The issue of permitting WOS to enter into M&A transactions with any private sector bank in India subject to the overall investment limit of 74 per cent would be considered after a review is made with regard to the extent of penetration of foreign investment in Indian banks and functioning of foreign banks (branch mode and WOS).
Weakness prevailed on the bourses for the second consecutive session on Wednesday, 6 November 2013 as a decision by State Bank of India (SBI), India's biggest commercial bank in terms of branch network, to raise lending rates by 20 basis points hurt investor sentiment adversely as borrowing costs will rise for the corporate sector. The S&P BSE Sensex lost 79.85 points or 0.38% to settle at 20,894.94 on that day, its lowest closing level since 28 October 2013.
Foreign institutional investors (FIIs) bought shares worth a net Rs 271.70 crore on Wednesday, 6 November 2013, as per provisional data from the stock exchanges.
Asian stocks fell on Thursday before US economic reports and the European Central Bank's policy meeting. Key benchmark indices in Taiwan, China, Japan, Hong Kong and South Korea shed 0.1% to 0.53%. Key benchmark indices in Indonesia and Singapore rose 0.1% to 0.58%.
China's leaders will meet in Beijing on November 9-12 to map out economic policies as the country heads for its slowest annual growth in more than two decades.
US stocks mostly climbed on Wednesday, with the Dow Jones Industrial Average notching another record close, as investors bought into optimism that the Federal Reserve would continue its stimulus longer than thought, ahead of economic reports this week on the economy and the labor market.
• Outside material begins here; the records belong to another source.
Lemma search_with_mark_finds_nothing_witness :
  In 47%N marks /\ In 47%N (py "AC/DC")
  /\ FuzzySearchText_contains
       (FuzzySearchText_init unidecode_ascii lower_ascii
          {| song_id := 7; artist := py "AC/DC"; title := py "T.N.T.";
             language := py "English"; edition := py ""; golden_notes := false;
             rating := 5; views := 10 |})
       (py "AC/DC") = false.
Proof.
  assert (Hmark : In 47%N marks) by (simpl; tauto).
  assert (Htext : In 47%N (py "AC/DC")) by (simpl; tauto).
  split; [exact Hmark|]; split; [exact Htext|].
  exact (search_with_mark_finds_nothing unidecode_ascii lower_ascii _ _ Hmark Htext).
Defined.

Lemma search_narrows_witness :
  Substring (py "terl") (py "waterloo")
  /\ FuzzySearchText_contains
       (FuzzySearchText_init unidecode_ascii lower_ascii waterloo) (py "terl")
     = true.
Proof.
  assert (Hpart : Substring (py "terl") (py "waterloo"))
    by (exists (py "wa"), (py "oo"); reflexivity).
  split; [exact Hpart|].
  exact (search_narrows _ Hpart (eq_refl : FuzzySearchText_contains
           (FuzzySearchText_init unidecode_ascii lower_ascii waterloo)
           (py "waterloo") = true)).
Defined.

(** *** What the presence flags stand for *)

(** The notes file [_get_song_txt] reads. *)
Definition notes_path (song : UsdbSong) (song_dir : str) : str :=
  OsPath.join (_song_folder_path song song_dir) [artist_title song ++ py ".txt"].

Section Flags.

Variable unidecode : str -> str.
Variable lower : str -> str.
Variable try_parse : str -> option SongTxt.
Variable fs : FS.
Variable song : UsdbSong.
Variable song_dir : str.

Let marker : str := marker_path song song_dir.
Let notes : str := notes_path song song_dir.
Let folder : str := _song_folder_path song song_dir.
Let found : option SongTxt * list fs_event :=
  _get_song_txt try_parse song song_dir fs.
Let result : SongData * list fs_event :=
  from_usdb_song unidecode lower try_parse song song_dir fs.

(** The three ways [_get_song_txt] can go, with the requests made. *)
Lemma get_song_txt_cases :
  (fs_exists fs marker = false /\ found = (None, [Exists marker]))
  \/ (fs_exists fs marker = true /\ fs_exists fs notes = false
      /\ found = (None, [Exists marker; Exists notes]))
  \/ (fs_exists fs marker = true /\ fs_exists fs notes = true
      /\ found =
         (match fs_read fs notes with
          | Some contents => if truthy contents then try_parse contents else None
          | None => None
          end,
          [Exists marker; Exists notes; Read notes])).
Proof.
  unfold found, _get_song_txt, bind, os_path_exists, try_read_unknown_encoding.
  change (OsPath.join
            (OsPath.join song_dir [artist_title song; str_int (song_id song)])
            [str_int (song_id song) ++ py ".usdb"]) with marker.
  change (OsPath.join
            (OsPath.join song_dir [artist_title song; str_int (song_id song)])
            [artist_title song ++ py ".txt"]) with notes.
  destruct (fs_exists fs marker); [|left; split; reflexivity].
  right; cbn [negb].
  destruct (fs_exists fs notes); [right | left; repeat split].
  repeat split.
  destruct (fs_read fs notes) as [contents|]; [|reflexivity].
  destruct (truthy contents); reflexivity.
Qed.
Lemma nth_cumsum_from_const (d : R) (l : ndarray) (a : R) (i : nat) :
  Forall (fun v => v = Fin d) l -> (i < length l)%nat ->
  nth i (cumsum_from (Fin a) l) NaN = Fin (a + INR (S i) * d).
Proof.
  intros Hl. revert a i. induction Hl as [| v l -> _ IH]; intros a i Hi;
    cbn [length] in Hi; [lia |].
  cbn [cumsum_from add]. destruct i as [| i]; cbn [nth].
  - f_equal. cbn [INR]. lra.
  - rewrite IH by lia. f_equal. rewrite (S_INR (S i)). lra.
Qed.

Lemma length_trapezoid_increments (y x : ndarray) :
  length (trapezoid_increments y x) = Nat.min (length x - 1) (length y - 1).
Proof.
  unfold trapezoid_increments.
  rewrite length_map, !length_zip_with, length_diff, length_tl, length_removelast.
  lia.
Qed.

Lemma constant_increments (th cv : R) :
  Forall (fun v => v = Fin (th * 3600 / 999 * cv))
         (trapezoid_increments (full_like (time_grid th) cv) (time_grid th)).
Proof.
  apply Forall_trapezoid_increments
    with (D := fun d => d = Fin (th * 3600 / 999)) (Q := fun u => u = Fin cv).
  - intros d u v -> -> ->. cbn [add mul]. rewrite div_Fin by lra. f_equal. field.
  - unfold time_grid. rewrite linspace_eq by lia. apply Forall_diff_grid.
    intros k. rewrite S_INR, INR_999. f_equal. field.
  - unfold full_like. apply Forall_map, Forall_forall. intros x _. reflexivity.
Qed.

Lemma nth_cons_zero_cumsum (l : ndarray) (i : nat) :
  nth (S i) (Fin 0 :: cumsum l) NaN = nth i (cumsum_from (Fin 0) l) NaN.
Proof. rewrite cumsum_from_zero. reflexivity. Qed.

(** Under a constant current the charge drawn is the current times the
    time, sample by sample. *)
Lemma constant_charge (th cv : R) (i : nat) :
  (i < 1000)%nat ->
  nth i (cumulative_trapezoid (full_like (time_grid th) cv) (time_grid th)) NaN =
  Fin (cv * (INR i * (th * 3600 / 999))).
Proof.
  intros Hi. rewrite cumulative_trapezoid_increments.
  destruct i as [| i].
  - change (Fin 0 = Fin (cv * (INR 0 * (th * 3600 / 999)))).
    f_equal. cbn [INR]. lra.
  - rewrite nth_cons_zero_cumsum.
    rewrite (nth_cumsum_from_const _ _ _ _ (constant_increments th cv)).
    + f_equal. lra.
    + rewrite length_trapezoid_increments, length_full_like, length_time_grid. lia.
Qed.

(** X11.  For the constant profile without noise on a simulator whose
    [capacity_Ah] is not zero, the state of charge falls linearly in time
    until it is clamped: with [a] the returned [effective_capacity_As],
    sample [i], taken at [t = i * time_seconds / 999], is
    [initial_soc - current_value * t / a * 100] clamped to [0, 100]. *)
Theorem constant_soc_is_linear (c s v : R) (g : rng) (th cv : R) :
  c <> 0 ->
  match value_of (discharge_simulation th "constant" cv false) (new_world c s v g) with
  | inr r =>
      exists a, effective_capacity_As r = Fin a /\ a <> 0 /\
        forall i, (i < 1000)%nat ->
          nth i (SOC_percent r) NaN =
          Fin (Rmin (Rmax (s - cv * (INR i * (th * 3600 / 999)) / a * 100) 0) 100)
  | inl _ => False
  end.
Proof.
  intros Hc. rewrite constant_profile_value. set (w := new_world c s v g).
  unfold result_of. cbv beta iota zeta delta [SOC_percent effective_capacity_As].
  destruct (scaled_factor_nonzero (capacity_As (self w))
              (avg_capacity (self w) (full_like (time_grid th) cv)))
    as [a [Ha Ha0]].
  { unfold w, new_world, __init__. cbn [self capacity_As]. lra. }
  { apply avg_capacity_scaled. rewrite length_full_like, length_time_grid. lia. }
  exists a. split; [exact Ha |]. split; [exact Ha0 |].
  intros i Hi. unfold soc_series, clip. rewrite Ha, map_map.
  rewrite (nth_map_lt _ _ _ _ NaN).
  - rewrite constant_charge by exact Hi. now rewrite soc_sample_Fin.
  - rewrite length_cumulative_trapezoid;
      rewrite ?length_full_like, length_time_grid; auto; lia.
Qed.

Lemma constant_soc_is_linear_witness :
  10 <> 0 /\
  match value_of (discharge_simulation 3 "constant" 5 false)
                 (new_world 10 100 12 (fun _ => 0)) with
  | inr r =>
      exists a, effective_capacity_As r = Fin a /\ a <> 0 /\
        forall i, (i < 1000)%nat ->
          nth i (SOC_percent r) NaN =
          Fin (Rmin (Rmax (100 - 5 * (INR i * (3 * 3600 / 999)) / a * 100) 0) 100)
  | inl _ => False
  end.
Proof.
  split; [lra |].
  apply (constant_soc_is_linear 10 100 12 (fun _ => 0) 3 5). lra.
Defined.

(** ** The derived series: remaining capacity, voltage and power *)

Lemma nth_soc_in_range (this : Batterysimulator) (t I : ndarray) (a : R) (i : nat) :
  avg_capacity this I = Fin a -> a <> 0 ->
  Forall finite t -> Forall finite I ->
  (i < length (soc_series this t I))%nat ->
  exists soc, nth i (soc_series this t I) NaN = Fin soc /\ 0 <= soc <= 100.
Proof.
  intros Ha Ha0 Ht HI Hi.
  pose proof (soc_series_in_range this t I a Ha Ha0 Ht HI) as Hr.
  rewrite Forall_forall in Hr. apply Hr, nth_In, Hi.
Qed.
(** The lookups of the theorem on a store without rows, and on a facade
    that fails with a message in capitals. *)
Lemma lookup_failure_status_witness :
  ((∅ : gmap string database.ClientRow) !! "nonexistent-id" = None
   /\ exists message,
       clientAdm.get lookups.ClientAdmFacade_find "nonexistent-id" ∅
       = (mkResponse 404 (errorBody message), ∅)
       /\ Str.Substring "not found" message)
  /\ exists res,
      clientAdm.get (fun (_ : string) (w : unit) =>
                       (Rejected (ErrorInstance "Client NOT FOUND"), w)) "c1" tt
      = (res, tt)
      /\ body res = errorBody "Client NOT FOUND"
      /\ (statusCode res = 404 <-> Str.Substring "not found" "client not found")
      /\ (statusCode res = 500 <-> ~ Str.Substring "not found" "client not found").
Proof.
  split.
  - split; [apply lookup_empty|].
    apply (proj1 (proj2 lookup_failure_status)). apply lookup_empty.
  - apply (proj1 lookup_failure_status unit clientAdm.get (or_introl eq_refl)
             (fun _ w => (Rejected (ErrorInstance "Client NOT FOUND"), w))
             "c1" tt (ErrorInstance "Client NOT FOUND") tt eq_refl).
Defined.

(** C7.  Whatever failure reaches a handler, the error field of the
    answer is the thrown error's own message when the thrown value is an
    Error, and the fixed "Internal server error" when it is anything else;
    the answer is a 500, except that a lookup answers 404 on "not found". *)
Theorem failure_body_is_message (e : Thrown) :
  let message :=
    match e with
    | ErrorInstance message => message
    | NonError _ => "Internal server error"
    end in
  (forall (W : Type) (facade : Call W clientAdm.AddClientFacadeInputDto unit) input w w',
      facade input w = (Rejected e, w') ->
      clientAdm.post facade input w = (mkResponse 500 [("error", JsString message)], w'))
  /\ (forall (W : Type) (facade : Call W productAdm.AddProductFacadeInputDto unit) input w w',
        facade input w = (Rejected e, w') ->
        productAdm.post facade input w
        = (mkResponse 500 [("error", JsString message)], w'))
  /\ (forall (W : Type) (facade : Call W payment.ProcessPaymentFacadeInputDto Obj) input w w',
        facade input w = (Rejected e, w') ->
        payment.post facade input w = (mkResponse 500 [("error", JsString message)], w'))
  /\ (forall (W : Type) (facade : W -> Outcome Obj * W) w w',
        facade w = (Rejected e, w') ->
        storeCatalog.getAll facade w = (mkResponse 500 [("error", JsString message)], w'))
  /\ (forall (W : Type) handler,
        In handler (Spec.lookupHandlers W) ->
        forall (facade : Call W string Obj) id w w',
          facade id w = (Rejected e, w') ->
          exists status,
            handler facade id w = (mkResponse status [("error", JsString message)], w')
            /\ (status = 500 \/ status = 404)).
Proof.
  cbn zeta. repeat split.
  - intros W facade input w w' H. unfold clientAdm.post. rewrite H. now destruct e.
  - intros W facade input w w' H. unfold productAdm.post. rewrite H. now destruct e.
  - intros W facade input w w' H. unfold payment.post. rewrite H. now destruct e.
  - intros W facade w w' H. unfold storeCatalog.getAll. rewrite H. now destruct e.
  - intros W handler Hin facade id w w' H.
    rewrite (lookup_rejected W handler Hin facade id w e w' H).
    exists (statusCode (catchLookup e)). split.
    + unfold catchLookup. now destruct e.
    + rewrite catchLookup_status. destruct (Str.includes _ _); auto.
Qed.
(** * X Feed Curator: relevance scoring and ranked filtering

    A shallow embedding of the content script of the extension
    (the second script in [src/popup.js]): the cosine primitive, the
    attention ranker, the command parser, the batching coordinator and the
    ranked filtering pass, followed by the properties the specification
    states about them.

    Conventions of the embedding.
    - A JavaScript string is a [string]; every character is one UTF-16 code
      unit in the range U+0000..U+00FF.
    - A JavaScript Number is an element of a [Number] structure.  Two
      structures are given: [Binary64] (IEEE 754 double precision, built on
      [SpecFloat], the arithmetic the engine really runs) and [Ideal] (the
      real numbers, arithmetic without rounding).
    - A [Float32Array] is a [list num]; every store goes through [fround].
    - [null] is [None].
    - The [Map] of processed posts is a list of entries in insertion order;
      the object held by an entry is identified by the entry's position.
    - An [async] function without an [await] that yields runs to completion;
      the DOM updates of [hidePost] and [showPost], the storage writes and
      the messages to the popup are left out: the properties are about the
      [hidden] flags, the buffer and the filter list. *)

From Stdlib Require Import ZArith List Bool Ascii String Lia Permutation Sorted.
From Stdlib Require Import Reals Lra.
From Stdlib Require Import Floats.SpecFloat.
Import ListNotations.

Local Open Scope Z_scope.

(** ** Strings *)

Module JSString.

Definition charCode (c : ascii) : Z := Z.of_N (N_of_ascii c).

(** WhiteSpace and LineTerminator code units below U+0100: the set used by
    [String.prototype.trim] and by the regular expression class [\s]. *)
Definition isWhiteSpace (c : ascii) : bool :=
  let n := charCode c in
  ((9 <=? n) && (n <=? 13)) || (n =? 32) || (n =? 160).

Definition isDigit (c : ascii) : bool :=
  let n := charCode c in (48 <=? n) && (n <=? 57).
The US government will tomorrow, 8 November 2013, release nonfarm payrolls figures for October 2013. The job data is a key economic indicator that has been watched closely in recent months to see whether the US Federal Reserve will roll back its bond-buying program.
In Europe, the European Central Bank (ECB) holds a monetary policy meeting today, 7 November 2013. The ECB is seen retaining its key policy rate at a record-low 0.5%. The Bank of England will also announce its policy decision today, 7 November 2013.